NumPy for Machine Learning
Learn how to prepare raw data for AI models using normalization, standardization, and one-hot encoding with NumPy.
Learn how to prepare raw data for AI models using normalization, standardization, and one-hot encoding with NumPy. This hands-on tutorial focuses on practical implementation of numpy for machine learning concepts.
Module 11: NumPy for Machine Learning
Before you feed data into a Machine Learning model, it must be preprocessed. Raw data is often in different scales, contains missing values, or uses categorical labels that machines don't understand.
Lesson 23: Data Preprocessing
Normalization (Min-Max Scaling)
Scaling data to a range between 0 and 1. This prevents features with large ranges (like Salary) from overpowering small ranges (like Age).
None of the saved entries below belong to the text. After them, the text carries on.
Lemma handler_ledger outcome c y y' :
  act o (AHandler outcome c) y = Some y' -> traced y -> ledger y -> ledger y'.
Proof.
  simpl. intros Hy Ht Hl. destruct (sy_handler y) as [| | |k f x|k id|raw|e|] eqn:Hh; try done;
    injection Hy as <-.
  - unfold start_consume. destruct (SubjectsForApp _); [destruct outcome|];
      apply (handler_action y); simpl; auto; by apply closing_shrinks.
  - apply (handler_action y); simpl; auto.
  - unfold control_settle. destruct (call _ _ _) as [r y1] eqn:Hcall. apply call_same in Hcall as [db ->].
    pose proof (tr_handler _ Ht) as Hx. rewrite Hh in Hx.
    destruct r as [[]|]; [|by apply (handler_action y); simpl; auto].
    apply (handler_action y); simpl; auto; [by eexists|]. destruct outcome; [|done].
    destruct k; [right|right|by left]; exists (if_message x), (asg_Generation (if_assignment x));
      (split; [done|]); eexists; simpl; rewrite elem_of_app, list_elem_of_singleton; (split; [by right|done]).
  - pose proof (lg_settled _ Hl) as Hset. rewrite Hh in Hset. unfold control_remove.
    pose proof (take_back_entries id (sy_session y)) as Hi.
    pose proof (take_back_closing (sy_closer y) id (sy_session y)) as Hc.
    destruct Hset as [-> | (h & g & Hof & Han)]; [by apply (handler_action y); simpl; auto|].
    destruct k; [| |by apply (handler_action y); simpl; auto];
      (apply (handler_action y); simpl; auto; intros k' x Hx;
       destruct (Hi k' x Hx) as [?|[-> ?]]; [auto|right];
       destruct (decide (if_message x = h)) as [-> | Hne]; [by left|right; right; right];
       exists h, id, (asg_Generation (if_assignment x)), g;
       split_and!; [congruence|by apply (tr_inflight _ Ht)|done]).
  - unfold handle_reply, send_reply. destruct (enqueueRaw o raw (sy_session y)) as [[] s'] eqn:He;
      apply enqueue_closing in He as [Hi Hc]; (apply (handler_action y); simpl; auto;
        [by rewrite Hi; auto|apply closing_shrinks; [done|by rewrite Hi]]).
  - unfold handle_failed. destruct (enqueueRaw o _ (sy_session y)) as [sent s'] eqn:He;
      apply enqueue_closing in He as [Hi Hc]; apply (handler_action y); simpl; auto;
        [by destruct (sent && _)|by rewrite Hi; auto|apply closing_shrinks; [done|by rewrite Hi]].
Qed.
(* ===== verification/AdminRead.v ===== *)
(** * Administration lists ([store/postgres/admin_read.go], [adminread/models.go])

    Pages of events, dead letters and audit records, newest first, continued by a
    cursor at the last row of the page before. *)

From Stdlib Require Import Ascii String.
From S2P Require Import Prelude GoLib Crypto Json JsonEncode AdminCursor Domain QueueSchema.
From S2P Require Import QueueStore DeliverySchema DeliveryStore.

(** ** Options *)

Record ListOptions := mkListOptions {
  lo_Limit : Z;
  lo_Cursor : option Cursor
}.
Definition ListOptions_Validate (o : ListOptions) : bool :=
  negb ((lo_Limit o <? 0) || (MaxPageSize <? lo_Limit o)).
Definition ValidateCursor (o : ListOptions) (fingerprint : string) : res unit :=
  if negb (ListOptions_Validate o) then Err ErrInvalidArgument else
  match lo_Cursor o with
  | Some c =>
      if negb (cu_Version c =? CursorVersion)
         || negb (bool_decide (cu_FilterFingerprint c = fingerprint))
         || IsZero (cu_Timestamp c) || bool_decide (cu_ID c = "")
      then Err ErrInvalidCursor else Ok tt
  | None => Ok tt
  end.
Definition NormalizedLimit (o : ListOptions) : Z :=
  if lo_Limit o =? 0 then DefaultPageSize else lo_Limit o.

Definition normalizedTime (value : option Z) : string :=
  match value with None => "" | Some t => decimal (UnixMicro t) end.
Definition validateFilterRange (from to : option Z) (values : list string) : bool :=
  negb (match from, to with Some f, Some t => t <? f | _, _ => false end)
  && forallb (fun v => (len v <=? 256) && bool_decide (TrimSpace v = v)) values.

(** ** A page of a list in descending order of instant and key *)

Section keyset.
Context {A K : Type} (at_ : A -> Z) (key : A -> K) (key_le : K -> K -> Prop).
Context `{!RelDecision key_le, !EqDecision K}.
Context (key_text : K -> string).

Definition newer (a b : A) : Prop :=
  at_ b < at_ a \/ at_ a = at_ b /\ key_le (key b) (key a).
#[global] Instance newer_dec : RelDecision newer.
Proof. unfold newer, RelDecision. apply _. Defined.

(** [(at,key) < ($at,$key)], or no cursor *)
Definition below (cursor : option (Z * K)) (a : A) : bool :=
  match cursor with
  | None => true
  | Some (t, k) => (at_ a <? t)
                   || (at_ a =? t) && bool_decide (key_le (key a) k) && negb (bool_decide (key a = k))
  end.
(** [ORDER BY at DESC, key DESC LIMIT $limit + 1] *)
Definition keyset (cursor : option (Z * K)) (limit : Z) (all : list A) : list A :=
  take (Z.to_nat (limit + 1)) (merge_sort newer (List.filter (below cursor) all)).

(** The page, and the text of the cursor for the next one, empty at the end. *)
Definition page_of (items : list A) (limit : Z) (fingerprint : string) : res (list A * string) :=
  if Z.of_nat (length items) <=? limit then Ok (items, "") else
  let items := take (Z.to_nat limit) items in
  match last items with
  | None => Ok (items, "")
  | Some l =>
      match EncodeCursor (mkCursor 0 (at_ l) (key_text (key l)) fingerprint) with
      | Ok next => Ok (items, next)
      | Err e => Err e
      end
  end.
End keyset.

(** ** Events *)

Record EventFilters := mkEventFilters {
  ef_Type : string;
  ef_SourceAppID : string;
  ef_From : option Z;
  ef_To : option Z
}.
Definition EventFilters_Fingerprint (f : EventFilters) : string :=
  FilterFingerprint ["event"; ef_Type f; ef_SourceAppID f; normalizedTime (ef_From f);
                     normalizedTime (ef_To f)].
Definition EventFilters_Validate (f : EventFilters) : bool :=
  validateFilterRange (ef_From f) (ef_To f) [ef_Type f; ef_SourceAppID f].

Record EventSummary := mkEventSummary {
  es_ID : string;
  es_Type : string;
  es_SourceAppID : string;
  es_TargetCount : Z;
  es_DeliveryCount : Z;
  es_CreatedAt : Z
}.

Definition in_range_of (from to : option Z) (t : Z) : bool :=
  match from with Some f => f <=? t | None => true end
  && match to with Some u => t <=? u | None => true end.
Definition filter_text (wanted value : string) : bool :=
  bool_decide (wanted = "") || bool_decide (value = wanted).

Definition event_summary (db : RelayDB) (e : EventRow) : EventSummary :=
  mkEventSummary (er_id e) (er_type e) (er_source_app_id e)
    (Z.of_nat (length (er_target_app_ids e)))
    (count_where (fun d => bool_decide (dr_event_id d = er_id e)) (deliveries db)) (er_created_at e).
Definition matching_events (f : EventFilters) (db : RelayDB) : list EventSummary :=
  event_summary db <$> select_where (fun e => filter_text (ef_Type f) (er_type e)
    && filter_text (ef_SourceAppID f) (er_source_app_id e)
    && in_range_of (ef_From f) (ef_To f) (er_created_at e)) (events (queue_db db)).

Definition cursor_position (o : ListOptions) : option (Z * string) :=
  (fun c => (cu_Timestamp c, cu_ID c)) <$> lo_Cursor o.

Section lists.
Context `{Postgres}.

Definition ListAdminEvents (o : ListOptions) (f : EventFilters) : M_relay (list EventSummary * string) :=
  let fingerprint := EventFilters_Fingerprint f in
  match ValidateCursor o fingerprint with
  | Err e => fail e
  | Ok _ =>
      if negb (EventFilters_Validate f) then fail ErrInvalidArgument else
      let limit := NormalizedLimit o in
      items ← query (fun db => keyset es_CreatedAt es_ID text_le (cursor_position o) limit
                                 (matching_events f db));
      match page_of es_CreatedAt es_ID id items limit fingerprint with
      | Ok page => mret page
      | Err e => fail e
      end
  end.

(** ** Dead letters *)

Record DeadLetterFilters := mkDeadLetterFilters {
  df_SourceAppID : string;
  df_TargetAppID : string;
  df_Sink : string;
  df_Reason : string;
  df_From : option Z;
  df_To : option Z
}.
Definition DeadLetterFilters_Fingerprint (f : DeadLetterFilters) : string :=
  FilterFingerprint ["dlq"; df_SourceAppID f; df_TargetAppID f; df_Sink f; df_Reason f;
                     normalizedTime (df_From f); normalizedTime (df_To f)].
Definition DeadLetterFilters_Validate (f : DeadLetterFilters) : bool :=
  (bool_decide (df_Sink f = "") || bool_decide (df_Sink f = "stream")
   || bool_decide (df_Sink f = "callback"))
  && validateFilterRange (df_From f) (df_To f) [df_SourceAppID f; df_TargetAppID f; df_Reason f].

Record DeadLetterSummary := mkDeadLetterSummary {
  dl_DeliveryID : string;
  dl_JobID : string;
  dl_EventID : string;
  dl_SourceAppID : string;
  dl_TargetAppID : string;
  dl_Sink : Sink;
  dl_Reason : string;
  dl_Attempts : Z;
  dl_CreatedAt : Z;
  dl_UpdatedAt : Z
}.
Definition sink_text (s : Sink) : string :=
  match s with SinkStream => "stream" | SinkCallback => "callback" end.

(** [last_attempt] is the row that [ORDER BY attempt DESC LIMIT 1] gives: attempts of
    several generations may share the highest number. *)
Context (last_attempt : string -> RelayDB -> option AttemptRow).

Definition dead_letter_reason (d : StreamRow) (db : RelayDB) : string :=
  let outbox_error := head (select_where (fun o => bool_decide (ob_delivery_id o = dr_id d)) (outbox db))
                      ≫= ob_last_error in
  match cc_reason (dr_callback d), outbox_error, last_attempt (dr_id d) db ≫= da_reason with
  | Some r, _, _ => r
  | None, Some r, _ => r
  | None, None, Some r => r
  | None, None, None => "unknown"
  end.
Definition dead_letter_summary (db : RelayDB) (d : StreamRow) : DeadLetterSummary :=
  mkDeadLetterSummary (dr_id d) (dr_public_job_id d) (dr_event_id d) (dr_source_app_id d)
    (dr_target_app_id d) (dr_sink d) (dead_letter_reason d db) (dr_attempts d) (dr_created_at d)
    (dr_updated_at d).
Definition matching_dead_letters (f : DeadLetterFilters) (db : RelayDB) : list DeadLetterSummary :=
  dead_letter_summary db <$> select_where (fun d => bool_decide (dr_status d = DDeadLetter)
    && filter_text (df_SourceAppID f) (dr_source_app_id d)
    && filter_text (df_TargetAppID f) (dr_target_app_id d)
    && filter_text (df_Sink f) (sink_text (dr_sink d))
    && filter_text (df_Reason f) (dead_letter_reason d db)
    && in_range_of (df_From f) (df_To f) (dr_updated_at d)) (deliveries db).

Definition ListAdminDeadLetters (o : ListOptions) (f : DeadLetterFilters)
    : M_relay (list DeadLetterSummary * string) :=
  let fingerprint := DeadLetterFilters_Fingerprint f in
  match ValidateCursor o fingerprint with
  | Err e => fail e
  | Ok _ =>
      if negb (DeadLetterFilters_Validate f) then fail ErrInvalidArgument else
      let limit := NormalizedLimit o in
      items ← query (fun db => keyset dl_UpdatedAt dl_DeliveryID text_le (cursor_position o) limit
                                 (matching_dead_letters f db));
      match page_of dl_UpdatedAt dl_DeliveryID id items limit fingerprint with
      | Ok page => mret page
      | Err e => fail e
      end
  end.

(** The dead letter and the type of its event. *)
Definition GetAdminDeadLetter (deliveryID : string) : M_relay (DeadLetterSummary * string) :=
  if bool_decide (deliveryID = "") || (256 <? len deliveryID) then fail ErrInvalidArgument else
  query_row StoreNotFound (fun db =>
    match deliveries db !! deliveryID with
    | Some d =>
        if bool_decide (dr_status d = DDeadLetter)
        then (fun e => (dead_letter_summary db d, er_type e)) <$> events (queue_db db) !! dr_event_id d
        else None
    | None => None
    end).

(** The event, its targets and its data. *)
Definition GetAdminEvent (eventID : string) : M_relay (EventSummary * list string * string) :=
  if bool_decide (eventID = "") || (256 <? len eventID) then fail ErrInvalidArgument else
  query_row StoreNotFound (fun db =>
    (fun e => (event_summary db e, er_target_app_ids e, er_data e)) <$> events (queue_db db) !! eventID).

(** ** The audit log *)

Record AuditFilters := mkAuditFilters {
  af_ActorType : string;
  af_Action : string;
  af_ResourceType : string;
  af_ResourceID : string;
  af_Outcome : string;
  af_From : option Z;
  af_To : option Z
}.
Definition AuditFilters_Fingerprint (f : AuditFilters) : string :=
  FilterFingerprint ["audit"; af_ActorType f; af_Action f; af_ResourceType f; af_ResourceID f;
                     af_Outcome f; normalizedTime (af_From f); normalizedTime (af_To f)].
Definition AuditFilters_Validate (f : AuditFilters) : bool :=
  validateFilterRange (af_From f) (af_To f)
    [af_ActorType f; af_Action f; af_ResourceType f; af_ResourceID f; af_Outcome f].

(** [$4='' OR resource_id=$4]: NULL matches nothing else. *)
Definition filter_null (wanted : string) (value : option string) : bool :=
  bool_decide (wanted = "") || null_eq value wanted.
Definition matching_audit (f : AuditFilters) (db : RelayDB) : list (Z * AuditRow) :=
  List.filter (fun kv => filter_text (af_ActorType f) (au_actor_type kv.2)
    && filter_text (af_Action f) (au_action kv.2)
    && filter_text (af_ResourceType f) (au_resource_type kv.2)
    && filter_null (af_ResourceID f) (au_resource_id kv.2)
    && filter_text (af_Outcome f) (au_outcome kv.2)
    && in_range_of (af_From f) (af_To f) (au_occurred_at kv.2)) (map_to_list (audit_log db)).
Definition audit_at (kv : Z * AuditRow) : Z := au_occurred_at kv.2.

Definition ListAdminAudit (o : ListOptions) (f : AuditFilters) : M_relay (list (Z * AuditRow) * string) :=
  let fingerprint := AuditFilters_Fingerprint f in
  match ValidateCursor o fingerprint with
  | Err e => fail e
  | Ok _ =>
      if negb (AuditFilters_Validate f) then fail ErrInvalidArgument else
      let position := match lo_Cursor o with
                      | None => Ok None
                      | Some c => match parse_int64 (cu_ID c) with
                                  | Some n => if n <? 1 then Err ErrInvalidCursor
                                              else Ok (Some (cu_Timestamp c, n))
                                  | None => Err ErrInvalidCursor
                                  end
                      end in
      match position with
      | Err e => fail e
      | Ok cursor =>
          let limit := NormalizedLimit o in
          items ← query (fun db => keyset audit_at fst Z.le cursor limit (matching_audit f db));
          match page_of audit_at fst decimal items limit fingerprint with
          | Ok page => mret page
          | Err e => fail e
          end
      end
  end.
End lists.
(* ===== verification/RealtimeSteps.v ===== *)
(** * Every step of the realtime hub keeps the invariant *)

From Stdlib Require Import Ascii String ZifyBool.
From S2P Require Import Prelude GoLib Crypto Json Domain QueueSchema RealtimeProtocol RealtimeHub RealtimeTasks RealtimeSystem.
Import Realtime Hub Tasks.

(** * The invariant of the realtime hub is kept *)

Lemma send_grows id f h : sendable h id f -> grows h (send id f h).1.
Proof.
  intros (s & Ho & Hp). unfold send. rewrite Ho. destruct (ss_done s); [reflexivity|].
  destruct (length (ss_outbound s) <? OutboundQueueSize)%nat eqn:Hlen; [|reflexivity].
  apply Nat.ltb_lt in Hlen. apply on_session_grows; [by intros; repeat split|].
  intros s1 Hs1 [H1 H2 H3 H4 H5 H6]. assert (s1 = s) as -> by congruence.
  split; cbn [set_outbound ss_outbound ss_rewindBuffer ss_rewindSeen ss_presence]; try done.
  - rewrite length_app. cbn. lia.
  - intros f' [Hf|Hf%list_elem_of_singleton]%elem_of_app; [by apply (H4 f')|by subst].
Qed.

(** ** Delivering *)

Lemma selected_same app f now id s topics : same_identity s (selected app f now id s topics).
Proof. unfold selected. destruct (selects _ _ _ _ _ _); repeat case_match; by repeat split. Qed.

(** Whoever is chosen may have the frame. *)
Lemma selects_delivered app f now id s topics :
  validV2Delivery app f = true -> topics_ok s topics ->
  selects app f now id s topics <> NotTarget -> delivered_to id s f.
Proof.
  intros Hvalid Htopics. unfold selects.
  destruct (negb (is_v2 s) || _ || _) eqn:Hin; [done|]. destruct (negb (in_audience f id s)) eqn:Hel; [done|]. intros _.
  apply orb_false_iff in Hin as [[Hv Happ]%orb_false_iff Ht]. apply negb_false_iff in Hv, Happ, Ht, Hel.
  apply bool_decide_eq_true in Happ, Ht. subst app.
  destruct (Htopics Hv _ Ht) as (c & Hc%topic_of_inj & Hallow). subst c.
  assert (sf_AppID f = ss_appID s) as Hid.
  { unfold validV2Delivery in Hvalid. destruct (bool_decide (sf_AppID f = ss_appID s)) eqn:E; [|done].
    by apply bool_decide_eq_true in E. }
  repeat split; done.
Qed.

Lemma selects_room app f now id s topics :
  selects app f now id s topics = Buffered -> (length (ss_rewindBuffer s) < OutboundQueueSize)%nat.
Proof.
  unfold selects. do 3 (match goal with |- (if ?b then _ else _) = _ -> _ => destruct b end; [done|]).
  destruct (bool_decide _); [|done]. destruct (_ <=? _)%nat eqn:E; [done|]. intros _. by apply Nat.leb_gt.
Qed.

Lemma selected_ok app f now id s topics :
  validV2Delivery app f = true -> topics_ok s topics -> session_ok id s ->
  session_ok id (selected app f now id s topics).
Proof.
  intros Hvalid Htopics Hok. pose proof (selects_delivered app f now id s topics Hvalid Htopics) as Hdel.
  assert (forall buffer, (length buffer <= OutboundQueueSize)%nat -> (forall g, g ∈ buffer -> delivered_to id s g) ->
    forall seen, Z.of_nat (size seen) <= MaxRewindChannels * MaxHistoryItems ->
    session_ok id (set_rewind (ss_rewinding s) buffer seen s)) as Hset.
  { intros buffer Hb Hd seen Hs. destruct Hok. by split. }
  assert (forall m, Z.of_nat (size (delete m (ss_rewindSeen s))) <= MaxRewindChannels * MaxHistoryItems) as Hdelete.
  { intros m. pose proof (so_seen _ _ Hok). destruct (ss_rewindSeen s !! m) as [z|] eqn:E.
    - rewrite map_size_delete_Some by eauto. lia.
    - by rewrite (delete_id _ _ E). }
  unfold selected. destruct (selects app f now id s topics) eqn:Hsel; try done.
  - assert (delivered_to id s f) as Hd by (by apply Hdel).
    pose proof (selects_room _ _ _ _ _ _ Hsel) as Hlen.
    assert (forall g, g ∈ (ss_rewindBuffer s ++ [f])%list -> delivered_to id s g) as Hall.
    { intros g [Hg|Hg%list_elem_of_singleton]%elem_of_app; [by apply Hok|by subst]. }
    case_bool_decide; cbn [set_rewind ss_rewinding ss_rewindBuffer ss_rewindSeen].
    + apply Hset; [rewrite length_app; cbn; lia|done|apply Hok].
    + apply (Hset (ss_rewindBuffer s ++ [f])%list); [rewrite length_app; cbn; lia|done|apply Hdelete].
  - case_bool_decide; [done|]. apply Hset; [apply Hok|apply Hok|apply Hdelete].
  - case_bool_decide; [done|]. apply Hset; [apply Hok|apply Hok|apply Hdelete].
Qed.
Formula: (x - min) / (max - min)
Standardization (Z-score Scaling)
Rescaling data to have a mean of 0 and a standard deviation of 1.
Formula: (x - mean) / std
Lesson 24: Feature Engineering
Handling Missing Values
In ML, we often replace NaN (Not a Number) with the mean or median of the column.
np.isnan(arr): Detects NaN.arr[np.isnan(arr)] = mean: Fills NaNs.
One-Hot Encoding (NumPy Way)
Converting categorical labels (like "Red", "Blue") into numerical bits.
np.eye(categories)[label_indices]: A fast way to generate one-hot vectors.
Practice: Preprocessing Pipeline
Challenge: Create an array of 20 random integers representing house prices.
- Reshape it into a 2D column vector (20 rows, 1 column).
- Apply Standardization using NumPy.
- Replace any value that is more than 2 standard deviations away from the mean (outliers) with the mean value.
Quiz
Question 1 of 5What is the result of (data - min) / (max - min)?
Key Takeaways
✅ Normalization and Standardization ensure all features are treated equally by the model.
✅ Use np.nanmean to handle datasets with missing values.
✅ np.eye is a clever trick for fast one-hot encoding.